We conducted preclinical studies in the most insulin-resistant models of type 2 diabetes. In these studies, antisense reduction of GCGR decreased excessive liver glucagon action, produced robust glucose control, reduced levels of triglycerides and helped preserve the pancreas without producing hypoglycemia. Although researchers have developed and evaluated small molecule inhibitors of GCGR and observed glucose-lowering effects, treatment with these small molecule inhibitors also produced side effects limiting their potential use as drugs, including increases in lipids and blood pressure. We have completed a Phase 1 study evaluating the safety of ISIS-GCGRRx in healthy volunteers. In this study, subjects tolerated ISIS-GCGRRx well with no clinically significant increases in lipids or blood pressure and with no hypoglycemia. In addition, we observed an increase in active GLP-1, which was consistent with our preclinical observations.
Given the unique mechanism of action and potentially favorable safety profile observed in the Phase 1 study, we believe that doctors could use ISIS-GCGRRx in diabetic patients with severe hyperglycemia who are not controlled with current treatments and who could benefit from a drug that significantly decreases glucose levels and preserves pancreatic function.

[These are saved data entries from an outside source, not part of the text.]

Lemma ceil_div4_bounds (m : nat) : 2 * m <= 8 * ceil_div4 m <= 2 * m + 6.
Proof.
  unfold ceil_div4. pose proof (Nat.div_mod_eq m 4) as Hd.
  pose proof (Nat.mod_upper_bound m 4 ltac:(lia)) as Hm.
  destruct (Nat.eqb_spec (m mod 4) 0); lia.
Qed.

(** [estimateTokens] of a concatenation is the sum of the estimates: the
    estimate is computed text by text, with no fixed overhead per call. *)
Theorem estimateTokens_app (a b : list jstring) :
  estimateTokens (a ++ b) = estimateTokens a + estimateTokens b.
Proof.
  unfold estimateTokens. rewrite !fold_sum_list, sum_list_with_app, length_app. lia.
Qed.

(** With [C] the total number of code units of the texts and [n] their
    number, the estimate lies between [C/2 + 50 n] and [C/2 + 51.5 n]. *)
Theorem estimateTokens_bounds (texts : list jstring) :
  2 * sum_list_with length texts + 200 * length texts <= 4 * estimateTokens texts /\
  4 * estimateTokens texts <= 2 * sum_list_with length texts + 206 * length texts.
Proof.
  unfold estimateTokens. rewrite fold_sum_list.
  induction texts as [|t ts IH]; simpl; [lia|].
  pose proof (ceil_div4_bounds (length t)). lia.
Qed.

(** ** Batching *)

Lemma make_batches_concat (texts : list jstring) (bs : nat) :
  1 <= bs -> forall fuel i, length texts - i <= fuel ->
  concat (map batch_texts (make_batches_from fuel texts bs i)) = drop i texts.
Proof.
  intros Hbs. induction fuel as [|fuel IH]; intros i Hf; simpl.
  - rewrite drop_ge by lia. done.
  - destruct (Nat.ltb_spec i (length texts)) as [Hi|Hi]; simpl.
    + rewrite IH by lia. unfold js_slice.
      destruct (Nat.le_gt_cases (i + bs) (length texts)).
      * replace (Nat.min (i + bs) (length texts) - i) with bs by lia.
        rewrite <- (drop_drop texts bs i), take_drop. done.
      * replace (Nat.min (i + bs) (length texts) - i) with (length texts - i) by lia.
        rewrite (drop_ge _ (i + bs)) by lia. rewrite app_nil_r.
        apply take_ge. rewrite length_drop. lia.
    + rewrite drop_ge by lia. done.
Qed.

Lemma make_batches_count (texts : list jstring) (bs : nat) :
  1 <= bs -> forall fuel i, length texts - i <= fuel ->
  length (make_batches_from fuel texts bs i) = (length texts - i + bs - 1) / bs.
Proof.
  intros Hbs. induction fuel as [|fuel IH]; intros i Hf; simpl.
  - replace (length texts - i + bs - 1) with (bs - 1) by lia.
    symmetry. apply Nat.div_small. lia.
  - destruct (Nat.ltb_spec i (length texts)) as [Hi|Hi]; simpl.
    + rewrite IH by lia.
      destruct (Nat.le_gt_cases (i + bs) (length texts)).
      * replace (length texts - i + bs - 1) with ((length texts - (i + bs) + bs - 1) + 1 * bs)
          by lia.
        rewrite Nat.div_add by lia. lia.
      * replace (length texts - (i + bs) + bs - 1) with (bs - 1) by lia.
        rewrite Nat.div_small by lia.
        apply (Nat.div_unique _ _ 1 (length texts - i - 1)); lia.
    + replace (length texts - i + bs - 1) with (bs - 1) by lia.
      symmetry. apply Nat.div_small. lia.
Qed.

(** Concatenating the texts of the batches, in order, gives back the input:
    the batches split the input into consecutive pieces, none lost, none
    repeated. *)
Theorem batches_concat (config : TranslationConfig) (texts : list jstring) :
  concat (map batch_texts (batches config texts)) = texts.
Proof.
  unfold batches, make_batches. rewrite make_batches_concat; [done| |lia].
  apply js_or_nat_pos. lia.
Qed.

(** There are ceil(n / batchSize) batches for [n] texts, and every batch
    but the last holds exactly [batchSize] texts ([batchSize] being
    [config.subtitleBatchSize || 5]). *)
Theorem batches_count_and_size (config : TranslationConfig) (texts : list jstring) :
  length (batches config texts) =
    (length texts + eff_batchSize config - 1) / eff_batchSize config /\
  forall j b, batches config texts !! j = Some b -> S j < length (batches config texts) ->
    length (batch_texts b) = eff_batchSize config.
Proof.
  pose proof (eff_batchSize_pos config) as Hbs.
  assert (Hc : length (batches config texts) =
    (length texts + eff_batchSize config - 1) / eff_batchSize config).
  { unfold batches, make_batches. rewrite make_batches_count by lia.
    rewrite Nat.sub_0_r. done. }
  split; [exact Hc|].
  intros j b Hb Hj.
  destruct (batch_props config texts j b Hb) as (Hs & Hr & Hl & _).
  pose proof (batches_lookup texts (eff_batchSize config) Hbs (length texts) 0 j b Hb)
    as (_ & _ & Ht).
  assert (Hlen : length (batch_texts b) =
    Nat.min (startIndex b + eff_batchSize config) (length texts) - startIndex b).
  { rewrite Ht. apply length_js_slice. lia. }
  rewrite Hc in Hj.
  pose proof (Nat.Div0.mul_div_le (length texts + eff_batchSize config - 1)
                (eff_batchSize config)) as Hm.
  assert (Hle : eff_batchSize config * S (S j) <= length texts + eff_batchSize config - 1).
  { etransitivity; [|exact Hm]. apply Nat.mul_le_mono_l. lia. }
  rewrite Hlen, Hs. nia.
Qed.

(** ** Retries that end in a success *)

Lemma total_sleep_app (e1 e2 : list BatchEvent) :
  total_sleep (e1 ++ e2) = total_sleep e1 + total_sleep e2.
Proof. induction e1 as [|[r|ms] e1 IH]; simpl; lia. Qed.

Lemma total_sleep_backoff (a r : nat) :
  total_sleep (flat_map (fun k => [CallModel k; Sleep (2 ^ k * 1000)]) (seq a r)) + 2 ^ a * 1000
  = 2 ^ (a + r) * 1000.
Proof.
  revert a. induction r as [|r IH]; intros a.
  - cbn [seq flat_map total_sleep]. rewrite Nat.add_0_r. done.
  - change (seq a (S r)) with (a :: seq (S a) r). cbn [flat_map app total_sleep].
    replace (a + S r) with (S a + r) by lia. rewrite <- (IH (S a)).
    rewrite Nat.pow_succ_r'. lia.
Qed.

Lemma retry_loop_success (maxR : nat) (call : nat -> list jstring + jstring) (ts : list jstring) :
  forall fuel r0 r, r0 <= r <= maxR -> r0 + fuel = maxR ->
  (forall k, r0 <= k < r -> exists m, call k = inr m) -> call r = inl ts ->
  retry_loop maxR call fuel r0 =
    (flat_map (fun k => [CallModel k; Sleep (2 ^ k * 1000)]) (seq r0 (r - r0)) ++ [CallModel r],
     BatchSucceeded ts).
Proof.
  induction fuel as [|fuel IH]; intros r0 r Hr Hf Hk Hc.
  - assert (r0 = r) by lia. subst r0. rewrite Nat.sub_diag. simpl. rewrite Hc. done.
  - destruct (Nat.eq_dec r0 r) as [->|Hne].
    + rewrite Nat.sub_diag. simpl. rewrite Hc. done.
    + destruct (Hk r0) as [m Hm]; [lia|].
      rewrite (retry_loop_fail_step maxR call fuel r0 m Hm ltac:(lia)).
      rewrite (IH (S r0) r) by (first [lia | exact Hc | intros k Hk'; apply Hk; lia]).
      replace (r - r0) with (S (r - S r0)) by lia. done.
Qed.

(** A batch whose first [r] calls fail and whose call at retry count
    [r <= maxRetries] succeeds is called exactly [r + 1] times, waits
    [2^k] seconds after its [k]-th failure, ends with the translations of
    that call, and spends [(2^r - 1)] seconds in total waiting. *)
Theorem batch_succeeds_after_retries (maxR : nat) (call : nat -> list jstring + jstring)
  (ts : list jstring) (r : nat)
  (Hr : r <= maxR)
  (Hfail : forall k, k < r -> exists m, call k = inr m)
  (Hok : call r = inl ts) :
  processBatchWithRetry maxR call =
    (flat_map (fun k => [CallModel k; Sleep (2 ^ k * 1000)]) (seq 0 r) ++ [CallModel r],
     BatchSucceeded ts) /\
  total_sleep (fst (processBatchWithRetry maxR call)) = (2 ^ r - 1) * 1000.
Proof.
  assert (Hp : processBatchWithRetry maxR call =
    (flat_map (fun k => [CallModel k; Sleep (2 ^ k * 1000)]) (seq 0 r) ++ [CallModel r],
     BatchSucceeded ts)).
  { unfold processBatchWithRetry.
    rewrite (retry_loop_success maxR call ts maxR 0 r) by (first [lia | exact Hok | intros k Hk; apply Hfail; lia]).
    rewrite Nat.sub_0_r. done. }
  split; [exact Hp|]. rewrite Hp. simpl fst. rewrite total_sleep_app. simpl.
  pose proof (total_sleep_backoff 0 r) as H. simpl in H.
  pose proof (Nat.pow_nonzero 2 r ltac:(lia)). rewrite Nat.mul_sub_distr_r. lia.
Qed.

Lemma batch_succeeds_after_retries_witness :
  processBatchWithRetry 2 (fun k => if k =? 0 then inr (js "timeout") else inl [js "Hola"]) =
    ([CallModel 0; Sleep 1000; CallModel 1], BatchSucceeded [js "Hola"]) /\
  total_sleep (fst (processBatchWithRetry 2
    (fun k => if k =? 0 then inr (js "timeout") else inl [js "Hola"]))) = 1000.
Proof.
  destruct (batch_succeeds_after_retries 2
              (fun k => if k =? 0 then inr (js "timeout") else inl [js "Hola"]) [js "Hola"] 1)
    as [H1 H2].
  - lia.
  - intros k Hk. assert (k = 0) as -> by lia. eexists. reflexivity.
  - reflexivity.
  - split; [exact H1|exact H2].
Defined.

(** ** Progress counters and the failed list of a run *)

Lemma map_add_seq (s a m : nat) : map (fun i => s + i) (seq a m) = seq (s + a) m.
Proof.
  revert a. induction m as [|m IH]; intros a; simpl; [done|].
  rewrite IH. do 2 f_equal. lia.
Qed.

Lemma sum_lookup_seq {A} (g : A -> nat) (f : nat -> nat) (L : list A) :
  forall k, (forall j, f (k + j) = match L !! j with Some b => g b | None => 0 end) ->
  sum_list_with f (seq k (length L)) = sum_list_with g L.
Proof.
  induction L as [|b L IH]; intros k Hf; simpl; [done|].
  f_equal.
  - rewrite <- (Nat.add_0_r k), Hf. done.
  - apply IH. intros j. replace (S k + j) with (k + S j) by lia. apply Hf.
Qed.

Lemma sum_length_concat (L : list (list jstring)) :
  sum_list_with length L = length (concat L).
Proof. induction L as [|l L IH]; simpl; [done|]. rewrite length_app, IH. done. Qed.

Section RunCounters.
Variable config : TranslationConfig.
Variables texts : list jstring.
Variables src tgt provider model : jstring.
Variable gen : Oracle.

Local Abbreviation n := (length texts).
Local Abbreviation bts := (batches config texts).
Local Abbreviation fin := (finish_nth config texts src tgt provider model gen).
Local Abbreviation batch_size_at := (batch_size_at config texts).
Local Abbreviation batch_failed_at := (batch_failed_at config texts provider model gen).

Lemma finish_nth_counters j st :
  length (results st) = n ->
  processedSubtitles (fin st j) = processedSubtitles st + batch_size_at j /\
  failed (fin st j) = failed st ++ batch_failed_at j.
Proof.
  intros Hl. unfold finish_nth, batch_size_at, batch_failed_at.
  destruct (bts !! j) as [b|] eqn:Hb; [|rewrite app_nil_r; split; [lia|done]].
  destruct (batch_props config texts j b Hb) as (_ & Hr & _).
  destruct (finish_batch_spec src tgt b (snd (batch_run config provider model gen j b)) st)
    as (_ & _ & Hf & Hp); [lia|].
  split; [exact Hp|]. rewrite Hf.
  destruct (snd (batch_run config provider model gen j b)); done.
Qed.
(** C1, as the code has it.  For every payload (a dict), the branch on
    [response_type] selects exactly one handler: the value
    [immediate_speech_with_background_tools] selects
    [_handle_immediate_speech_with_background_tools], the value [error]
    selects [_handle_error_response], and every other value selects
    [_handle_normal_response]; the value read is [normal] when the key is
    absent. *)
Theorem route_response_selects_one_handler
    (w : world) (payload : list (string * pyval)) (user_input : ConversationInput.t) :
  let cd := PDict payload in
  let rt := dict_get payload "response_type" (PStr "normal") in
  (rt = PStr immediate_tag /\
   route_response w cd user_input =
     _handle_immediate_speech_with_background_tools w cd user_input)
  \/
  (rt = PStr "error" /\ rt <> PStr immediate_tag /\
   route_response w cd user_input = _handle_error_response cd user_input)
  \/
  (rt <> PStr immediate_tag /\ rt <> PStr "error" /\
   route_response w cd user_input = _handle_normal_response w cd user_input).
Proof.
  intros cd rt. unfold cd. rewrite route_response_unfold. cbv zeta. fold rt.
  destruct (eq_str rt immediate_tag) eqn:Himm.
  - left. apply eq_str_true in Himm. split; [exact Himm | reflexivity].
  - apply eq_str_false in Himm.
    destruct (eq_str rt "error") eqn:Herr.
    + right; left. apply eq_str_true in Herr. repeat split; assumption.
    + right; right. apply eq_str_false in Herr. repeat split; assumption.
Qed.

(** C1, the sentence of the specification fails as written: the spelling
    [immediateSpeechWithBackgroundTools] is not the tag the code tests
    for, so such a payload is handled as a normal response: nothing is
    spoken ahead, there is no delay, and the session is not kept open. *)
Lemma camel_case_tag_is_handled_as_normal :
  let cd := PDict [("response_type", PStr "immediateSpeechWithBackgroundTools");
                   ("speech_text", PStr "On it!")] in
  let w := answering 200 PNone in
  route_response w cd hello = _handle_normal_response w cd hello /\
  route_response w cd hello =
    ([], inr (make_result hello (PStr "I didn't understand that.") (PBool false))) /\
  _handle_immediate_speech_with_background_tools w cd hello <>
    route_response w cd hello.
Proof.
  cbv zeta. split; [reflexivity | split; [reflexivity |]].
  vm_compute. discriminate.
Qed.

End Routing.

(* ===================================================================== *)
(** ** The three handlers and their side effects *)
(* ===================================================================== *)

Module Handlers.
Import Py Eff Agent Samples Spec Laws Routing.

(** A guarded service call: one event, never an exception. *)
Lemma guarded_call (w : world) (domain service : string) (data : pyval) (b : bool) :
  try_except (async_call w domain service data b) (fun _ => ret tt) =
    ([EvServiceCall domain service data b (dispatched w domain service)], inr tt).
Proof.
  unfold async_call, dispatched.
  destruct (services_async_call w domain service); reflexivity.
Qed.

Lemma play_listening_resume_sound_run (w : world) :
  _play_listening_resume_sound w = ([alert_event w], inr tt).
Proof. unfold _play_listening_resume_sound. apply guarded_call. Qed.

Lemma asyncio_sleep_int (n : Z) :
  n < float_int_limit -> asyncio_sleep (PInt n) = ([EvSleep (PInt n)], inr tt).
Proof.
  intros H. unfold asyncio_sleep.
  destruct (Z.ltb_spec n float_int_limit); [reflexivity | lia].
Qed.

Lemma default_delay_below_limit : 3 < float_int_limit.
Proof. reflexivity. Qed.

Lemma immediate_handler_run
    (w : world) (payload : list (string * pyval)) (user_input : ConversationInput.t)
    (s : string) (n : Z) :
  dict_get payload "speech_text" (PStr "On it!") = PStr s ->
  dict_get payload "continue_delay" (PInt 3) = PInt n ->
  n < float_int_limit ->
  _handle_immediate_speech_with_background_tools w (PDict payload) user_input =
    (speak_event w (PStr s) :: rearm_events w (PInt n),
     inr (make_result user_input (PStr " ") (PBool true))).
Proof.
  intros Hs Hn Hlim. unfold _handle_immediate_speech_with_background_tools.
  rewrite get_dict, bind_lift_inr, Hs.
  cbn [slice_to]. rewrite bind_lift_inr.
  rewrite guarded_call. rewrite get_dict.
  change (bind ([?ev], inr tt) ?k) with (bind (tell ev) k).
  rewrite bind_tell, bind_lift_inr, Hn, (asyncio_sleep_int _ Hlim).
  change (bind ([?ev], inr tt) ?k) with (bind (tell ev) k).
  rewrite bind_tell, play_listening_resume_sound_run.
  reflexivity.
Qed.

Lemma error_handler_run
    (payload : list (string * pyval)) (user_input : ConversationInput.t) :
  _handle_error_response (PDict payload) user_input =
    ([], inr (make_result user_input
                (dict_get payload "speech_text" (PStr "I encountered an error."))
                (PBool false))).
Proof. reflexivity. Qed.

(** C3.  For every payload whose [response_type] is [error], the turn's
    branch returns a result whose spoken text is the payload's
    [speech_text], or [I encountered an error.] when the key is absent,
    whose [continue_conversation] is [False], and the branch performs no
    effect at all: no sleep and no alert. *)
Theorem error_variant_ends_session_without_rearm
    (w : world) (payload : list (string * pyval)) (user_input : ConversationInput.t) :
  dict_get payload "response_type" (PStr "normal") = PStr "error" ->
  exists r,
    route_response w (PDict payload) user_input = ([], inr r) /\
    _handle_error_response (PDict payload) user_input = ([], inr r) /\
    spoken r = match lookup "speech_text" payload with
               | Some text => text
               | None => PStr "I encountered an error."
               end /\
    ConversationResult.continue_conversation r = PBool false.
Proof.
  intros Hrt.
  exists (make_result user_input
            (dict_get payload "speech_text" (PStr "I encountered an error."))
            (PBool false)).
  rewrite route_response_unfold. cbv zeta. rewrite Hrt.
  repeat split.
Qed.

Lemma error_variant_ends_session_without_rearm_witness :
  exists r,
    route_response (answering 200 PNone)
      (PDict [("response_type", PStr "error"); ("continue_conversation", PBool true)])
      hello = ([], inr r) /\
    _handle_error_response
      (PDict [("response_type", PStr "error"); ("continue_conversation", PBool true)])
      hello = ([], inr r) /\
    spoken r = PStr "I encountered an error." /\
    ConversationResult.continue_conversation r = PBool false.
Proof.
  apply (error_variant_ends_session_without_rearm (answering 200 PNone)
           [("response_type", PStr "error"); ("continue_conversation", PBool true)]
           hello).
  reflexivity.
Defined.

(** Outside the data model the handler raises before it returns: a
    [speech_text] of [None] cannot be sliced for the log line, and a delay
    that is no number is refused by [asyncio.sleep]; the turn then ends on
    the apology for unexpected errors. *)
Example ill_typed_immediate_payload_ends_in_apology :
  let turn data := snd (async_process (__init__ entry) (answering 200 (envelope data)) hello) in
  turn [("response_type", PStr immediate_tag); ("speech_text", PNone)] =
    _create_error_response hello unexpected_apology /\
  turn [("response_type", PStr immediate_tag); ("continue_delay", PStr "3")] =
    _create_error_response hello unexpected_apology.
Proof. cbv zeta. split; reflexivity. Qed.

End Handlers.

(* ===================================================================== *)
(** ** SideEffectPort: service calls are best effort *)
(* ===================================================================== *)

Module SideEffects.
Import Py Eff Agent Samples Spec Laws Routing Handlers.

Lemma snd_bind {A B} (m : M A) (k : A -> M B) :
  snd (bind m k) = match snd m with inl e => inl e | inr a => snd (k a) end.
Proof.
  destruct m as [t [e | a]]; cbn; [reflexivity |].
  destruct (k a); reflexivity.
Qed.

Lemma snd_bind_done {A B} (t : trace) (a : A) (k : A -> M B) :
  snd (bind ((t, inr a) : M A) k) = snd (k a).
Proof. rewrite snd_bind. reflexivity. Qed.

Lemma snd_async_process (self : GlitchCubeConversationEntity) (w : world)
    (user_input : ConversationInput.t) :
  snd (async_process self w user_input) =
    match snd (process_body self w user_input) with
    | inr r => r
    | inl e => _create_error_response user_input (apology_for e)
    end.
Proof.
  unfold async_process.
  destruct (process_body self w user_input) as [t [e | r]]; reflexivity.
Qed.

Lemma snd_play_listening_resume_sound (w : world) :
  snd (_play_listening_resume_sound w) = inr tt.
Proof. rewrite play_listening_resume_sound_run. reflexivity. Qed.

(** The outcome of the re-arm sequence depends on the delay only. *)
Lemma snd_rearm {B} (w : world) (delay : pyval) (k : unit -> M B) :
  snd (bind (asyncio_sleep delay) (fun _ => bind (_play_listening_resume_sound w) k)) =
    match snd (asyncio_sleep delay) with
    | inl e => inl e
    | inr _ => snd (k tt)
    end.
Proof.
  rewrite snd_bind. destruct (snd (asyncio_sleep delay)) as [e | []]; [reflexivity |].
  rewrite snd_bind, snd_play_listening_resume_sound. reflexivity.
Qed.

Lemma snd_immediate (w w' : world) (cd : pyval) (user_input : ConversationInput.t) :
  snd (_handle_immediate_speech_with_background_tools w cd user_input) =
  snd (_handle_immediate_speech_with_background_tools w' cd user_input).
Proof.
  unfold _handle_immediate_speech_with_background_tools.
  destruct (get cd "speech_text" (PStr "On it!")) as [e | speech_text];
    [reflexivity |].
  rewrite !bind_lift_inr.
  destruct (slice_to 50 speech_text) as [e | shown]; [reflexivity |].
  rewrite !bind_lift_inr, !guarded_call, !snd_bind_done.
  destruct (get cd "continue_delay" (PInt 3)) as [e | delay]; [reflexivity |].
  rewrite !bind_lift_inr, !snd_rearm. reflexivity.
Qed.

Lemma snd_normal (w w' : world) (cd : pyval) (user_input : ConversationInput.t) :
  snd (_handle_normal_response w cd user_input) =
  snd (_handle_normal_response w' cd user_input).
Proof.
  unfold _handle_normal_response.
  destruct (_extract_response_text cd) as [e | response_text]; [reflexivity |].
  rewrite !bind_lift_inr.
  destruct (get cd "continue_conversation" (PBool false)) as [e | cont];
    [reflexivity |].
  rewrite !bind_lift_inr.
  destruct (truthy cont); [| reflexivity].
  destruct (get cd "continue_delay" (PInt 3)) as [e | delay]; [reflexivity |].
  rewrite !bind_lift_inr.
  rewrite !snd_bind with (m := bind (asyncio_sleep delay) _).
  rewrite !snd_bind with (m := asyncio_sleep delay).
  destruct (snd (asyncio_sleep delay)) as [e | []]; [reflexivity |].
  rewrite !snd_play_listening_resume_sound. reflexivity.
Qed.
(** * WinPR file functions on POSIX hosts

    A shallow embedding of [winpr/libwinpr/file/generic.c]: the attribute
    translation ([FindDataFromStat]), the directory search triad
    ([FindFirstFileA], [FindNextFileA], [FindClose]), the handle creator
    registry behind [CreateFileA], the operation-table dispatch of
    [ReadFile] and [WriteFile], and [MoveFileExA].

    Pointers are modelled by an explicit heap of typed blocks; a C
    behaviour the language leaves undefined (a dangling or wild pointer,
    a block used at another type) is the outcome [Fault]. *)

From Stdlib Require Import ZArith String Ascii Bool Lia List.
From stdpp Require Import base gmap strings list option.

Open Scope Z_scope.

(** ** Basic types and constants *)

Definition BOOL := bool.
Definition TRUE : BOOL := true.
Definition FALSE : BOOL := false.

(** [DWORD] and [UINT64] values are integers kept in range by the
    conversions below. *)
Definition DWORD := Z.

Definition to_DWORD (z : Z) : DWORD := z mod 2 ^ 32.
Definition to_UINT64 (z : Z) : Z := z mod 2 ^ 64.

(** Modelled from the spec: the attribute bits of [winpr/file.h], which is
    not part of the sources at hand; the values are the ones of the
    emulated API. *)
Definition FILE_ATTRIBUTE_READONLY : DWORD := 0x1.
Definition FILE_ATTRIBUTE_HIDDEN : DWORD := 0x2.
Definition FILE_ATTRIBUTE_DIRECTORY : DWORD := 0x10.
Definition FILE_ATTRIBUTE_ARCHIVE : DWORD := 0x20.

(** Modelled from the spec: the flag of [winpr/file.h] that asks
    [MoveFileExA] to replace an existing destination. *)
Definition MOVEFILE_REPLACE_EXISTING : DWORD := 0x1.
(** ** What the search prints *)

Lemma reported_refl s : reported s s.
Proof. exists []. split; [by rewrite app_nil_r|]. simpl. by rewrite string_app_nil_r. Qed.

Lemma reported_trans s1 s2 s3 : reported s1 s2 -> reported s2 s3 -> reported s1 s3.
Proof.
  intros (e1 & Hc1 & Ho1) (e2 & Hc2 & Ho2). exists (e1 ++ e2). split.
  - by rewrite Hc2, Hc1, app_assoc.
  - rewrite Ho2, Ho1, reports_app. unfold report_text.
    by rewrite text_app, string_app_assoc.
Qed.

Lemma for_each_reported l (body : Z -> world -> outcome world) s s' :
  (forall i a b, body i a = Ok b -> reported a b) ->
  for_each l body s = Ok s' -> reported s s'.
Proof.
  intros Hb. revert s. induction l as [|i l IH]; intros s Hr; simpl in Hr.
  - injection Hr as <-. apply reported_refl.
  - apply bind_ok in Hr as (t & Hi & Hrest).
    eapply reported_trans; [by eapply Hb | by apply IH].
Qed.

Lemma found_solution_text s :
  ~ overlapping (solution s) NUM_PIECES ->
  found_solution s
  = Ok (print (announcement ++ picture (solution s) NUM_PIECES)
              (record (Found (solution s)) s)).
Proof.
  intros Hov. unfold found_solution. cbn [solution print record].
  rewrite print_solution_text by assumption. by rewrite print_print.
Qed.

Lemma found_solution_returns s s' :
  found_solution s = Ok s' -> ~ overlapping (solution s) NUM_PIECES.
Proof.
  intros Hr. pose proof (found_solution_frame s) as Hf.
  unfold found_solution in Hr.
  set (s0 := print _ (record _ s)) in Hr.
  pose proof (print_solution_spec (solution s0) NUM_PIECES s0) as Hp.
  rewrite Hr in Hp. by destruct Hp as [_ Hov].
Qed.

ISIS-FGFR4Rx is an antisense drug that specifically reduces the production of fibroblast growth factor receptor 4, or FGFR4, in the liver and fat tissues, which decreases the body’s ability to store fat while simultaneously increasing fat burning and energy expenditure. Many anti-obesity drugs act in the brain to suppress appetite, commonly resulting in CNS side effects. However, ISIS-FGFR4Rx does not distribute to the brain or CNS and therefore should not produce any CNS side effects.
In preclinical studies, antisense inhibition of FGFR4 lowered body weight when we administered it as a single agent and in the presence or absence of a calorie-restricted diet. Additionally, inhibiting FGFR4 decreased body weight when we administered it in combination with an appetite-suppressing drug. In addition to reducing body weight, inhibiting FGFR4 demonstrated an improvement in insulin sensitivity. ISIS-FGFR4Rx is the first drug in our metabolic franchise to treat obesity and utilizes technology we in-licensed from Verva Pharmaceuticals Ltd.
ISIS-DGAT2Rx is an antisense drug that specifically reduces the production of diacylglycerol acyltransferase-2, or DGAT-2, a key component in the synthesis of triglycerides. By reducing DGAT2, ISIS-DGAT2Rx should reduce liver fat in patients with NASH. The NIH estimates that NASH affects more than 20 million people in the United States and expects the number to increase as the rate of obesity rises. There are no effective therapies available for patients with NASH and current treatments consist only of lifestyle changes. In addition, because clinicians associate increases in liver fat with insulin resistance, ISIS-DGAT2Rx could also benefit patients with type 2 diabetes who are insulin resistant.